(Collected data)

Lemma getAnalysis_server p k :
  decodeURIComponent p = Some k →
  TrendDetailPage.getAnalysis market_analysis decodeURIComponent
    (Supabase.server db) p
  = Some (head (newest_analyses (of_keyword k))).
Proof.
  intros Hp. unfold TrendDetailPage.getAnalysis. rewrite Hp.
  unfold Supabase.server, Supabase.run, Supabase.single, Supabase.sorted. simpl.
  rewrite (matching_where db market_analysis
             (Supabase.eq_string Trends.keyword k) false : Supabase.matching db
               (TrendDetailPage.query market_analysis k) = of_keyword k).
  by destruct (newest_analyses (of_keyword k)) as [|b [|c l]].
Qed.
End TrendDetailFacts.

(** X19. The trend page of a keyword agrees with the trends list. For a
    keyword the list has a card for, the page shows an analysis of that
    keyword with the date of the card; for a keyword the list has no card
    for, the page is not found. *)
Theorem trend_detail_agrees_with_list
    (market_analysis : Supabase.Table Trends.MarketAnalysis)
    (skill_trends : Supabase.Table Trends.SkillTrend)
    (decodeURIComponent : string → option string)
    (db : Supabase.Database) (p k : string) :
  decodeURIComponent p = Some k →
  let cards :=
    (TrendsPage.getTrendsData market_analysis skill_trends (Supabase.server db)).1 in
  let page :=
    TrendDetailPage.TrendDetailPage market_analysis decodeURIComponent
      (Supabase.server db) p in
  (∀ a, a ∈ cards → Trends.keyword a = k →
     ∃ b, page = Some (TrendDetailPage.Detail b)
          ∧ b ∈ Supabase.rows market_analysis db
          ∧ Trends.keyword b = k
          ∧ Trends.analysis_date b = Trends.analysis_date a)
  ∧ ((∀ a, a ∈ cards → Trends.keyword a ≠ k) →
     page = Some TrendDetailPage.NotFound).
Proof.
  intros Hp cards page. subst cards page.
  unfold TrendDetailPage.TrendDetailPage.
  rewrite getTrendsData_server, (getAnalysis_server _ _ _ _ _ Hp).
  set (rows := Supabase.rows market_analysis db).
  set (all := merge_sort _ rows).
  set (mine := List.filter (Supabase.eq_string Trends.keyword k) rows).
  assert (Hmine : ∀ x, x ∈ mine ↔ x ∈ rows ∧ Trends.keyword x = k).
  { intros x. subst mine.
    rewrite list_elem_of_In, filter_In, <- list_elem_of_In.
    unfold Supabase.eq_string. by rewrite String.eqb_eq. }
  assert (Hall : ∀ x, x ∈ all ↔ x ∈ rows).
  { intros x. subst all. by rewrite merge_sort_Permutation. }
  pose proof (newest_analyses_sorted market_analysis rows) as Hsorted.
  pose proof (newest_analyses_sorted market_analysis mine) as Hsorted'.
  fold all in Hsorted.
  assert (Hsame : ∀ x,
    x ∈ merge_sort (Supabase.holds (Supabase.descending Trends.analysis_date)) mine
    ↔ x ∈ mine).
  { intros x. by rewrite merge_sort_Permutation. }
  destruct (merge_sort _ mine) as [|b rest] eqn:Hsort; simpl.
  - split; [|done]. intros a Ha Hk. exfalso.
    apply (elem_of_nil a), Hsame, Hmine. split; [|done].
    apply Hall. by eapply elem_of_sublist, firsts_sublist.
  - assert (Hb : b ∈ rows ∧ Trends.keyword b = k).
    { apply Hmine, Hsame. by left. }
    destruct Hb as [Hbrows Hbk]. split.
    + intros a Ha Hk. exists b. split; [done|]. split; [done|]. split; [done|].
      assert (Harows : a ∈ rows).
      { apply Hall. by eapply elem_of_sublist, firsts_sublist. }
      apply Z.le_antisymm.
      * apply (first_occurrence_latest a all Hsorted).
        -- by eapply firsts_first_occurrence.
        -- by apply Hall.
        -- congruence.
      * assert (Hin : a ∈ b :: rest) by by apply Hsame, Hmine.
        apply elem_of_cons in Hin as [->|Hin]; [done|].
        unfold Trends.date_desc in Hsorted'.
        apply StronglySorted_inv in Hsorted' as [_ Hhead].
        by eapply Forall_forall in Hhead.
    + intros Hnone. exfalso.
      destruct (firsts_covers all [] b) as (a & Ha & Hk);
        [by apply Hall|apply not_elem_of_nil|].
      apply (Hnone a Ha). congruence.
Qed.

Lemma trend_detail_agrees_with_list_witness :
  TrendDetailPage.TrendDetailPage
    {| Supabase.name := "market_analysis"; Supabase.rows := λ _, Samples.analyses |}
    (λ s, Some s) (Supabase.server Samples.db) "ml"
  = Some TrendDetailPage.NotFound.
Proof.
  refine (proj2 (trend_detail_agrees_with_list
    {| Supabase.name := "market_analysis"; Supabase.rows := λ _, Samples.analyses |}
    {| Supabase.name := "skill_trends"; Supabase.rows := λ _, [] |}
    (λ s, Some s) Samples.db "ml" "ml" eq_refl) _).
  intros a Ha. vm_compute in Ha.
  apply elem_of_cons in Ha as [->|Ha]; [done|].
  apply elem_of_cons in Ha as [->|Ha]; [done|].
  by apply elem_of_nil in Ha.
Defined.

(** ** The jobs list with and without status tabs *)

(** X20. With no status in the address, or the status active, the jobs
    list with tabs asks the client what the page before the tabs asked,
    and returns the same postings and count, whatever the client
    answers. *)
Theorem getJobs_extends_earlier_page
    (Number : option string → option Z) (ilike : string → string → bool)
    (today : Z) (supabase : Supabase.Client) (params : JobsPage.Params) :
  JS.or_string (JobsPage.status params) "active" = "active" →
  let earlier :=
    {| JobsPageEarlier.keyword := JobsPage.keyword params;
       JobsPageEarlier.site := JobsPage.site params;
       JobsPageEarlier.page := JobsPage.page params |} in
  JobsPage.query Number ilike today params
    = JobsPageEarlier.query Number ilike earlier
  ∧ JobsPage.jobs (JobsPage.getJobs Number ilike today supabase params)
    = JobsPageEarlier.jobs (JobsPageEarlier.getJobs Number ilike supabase earlier)
  ∧ JobsPage.count (JobsPage.getJobs Number ilike today supabase params)
    = JobsPageEarlier.count (JobsPageEarlier.getJobs Number ilike supabase earlier).
Proof.
  intros Hst earlier.
  assert (Hq : JobsPage.query Number ilike today params
               = JobsPageEarlier.query Number ilike earlier).
  { unfold JobsPage.query, JobsPageEarlier.query. rewrite Hst. reflexivity. }
  split; [exact Hq|].
  unfold JobsPage.getJobs, JobsPageEarlier.getJobs. rewrite Hq.
  by destruct (Supabase.error _).
Qed.

Lemma getJobs_extends_earlier_page_witness :
  JobsPage.jobs
    (JobsPage.getJobs Fixtures.Number (λ _ _, true) 0
       (Supabase.server Fixtures.db) Fixtures.no_filter)
  = JobsPageEarlier.jobs
      (JobsPageEarlier.getJobs Fixtures.Number (λ _ _, true)
         (Supabase.server Fixtures.db)
         {| JobsPageEarlier.keyword := None; JobsPageEarlier.site := None;
            JobsPageEarlier.page := None |}).
Proof.
  exact (proj1 (proj2 (getJobs_extends_earlier_page Fixtures.Number (λ _ _, true) 0
    (Supabase.server Fixtures.db) Fixtures.no_filter eq_refl))).
Defined.

(** ** Roadmap page *)

Lemma getRoadmapData_server
    (market_analysis : Supabase.Table Trends.MarketAnalysis)
    (roadmap_3months : Trends.MarketAnalysis → option JS.Json)
    (db : Supabase.Database) :
  Roadmap.getRoadmapData market_analysis roadmap_3months (Supabase.server db)
  = Trends.firsts []
      (merge_sort (Supabase.holds (Supabase.descending Trends.analysis_date))
         (List.filter (Roadmap.not_null roadmap_3months)
            (Supabase.rows market_analysis db))).
Proof.
  unfold Roadmap.getRoadmapData, Supabase.server. simpl.
  rewrite latestByKeyword_firsts. unfold Supabase.sorted. simpl.
  by rewrite (matching_where db market_analysis
                (Roadmap.not_null roadmap_3months) false
              : Supabase.matching db
                  (Roadmap.query market_analysis roadmap_3months) = _).
Qed.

▶ Prompt
Search the records for the string "Hall" and report each line that has it.

▶ Result of this exercise
  assert (Hall : ∀ x, x ∈ all ↔ x ∈ rows).
    apply Hall. by eapply elem_of_sublist, firsts_sublist.
      { apply Hall. by eapply elem_of_sublist, firsts_sublist. }
        -- by apply Hall.
        [by apply Hall|apply not_elem_of_nil|].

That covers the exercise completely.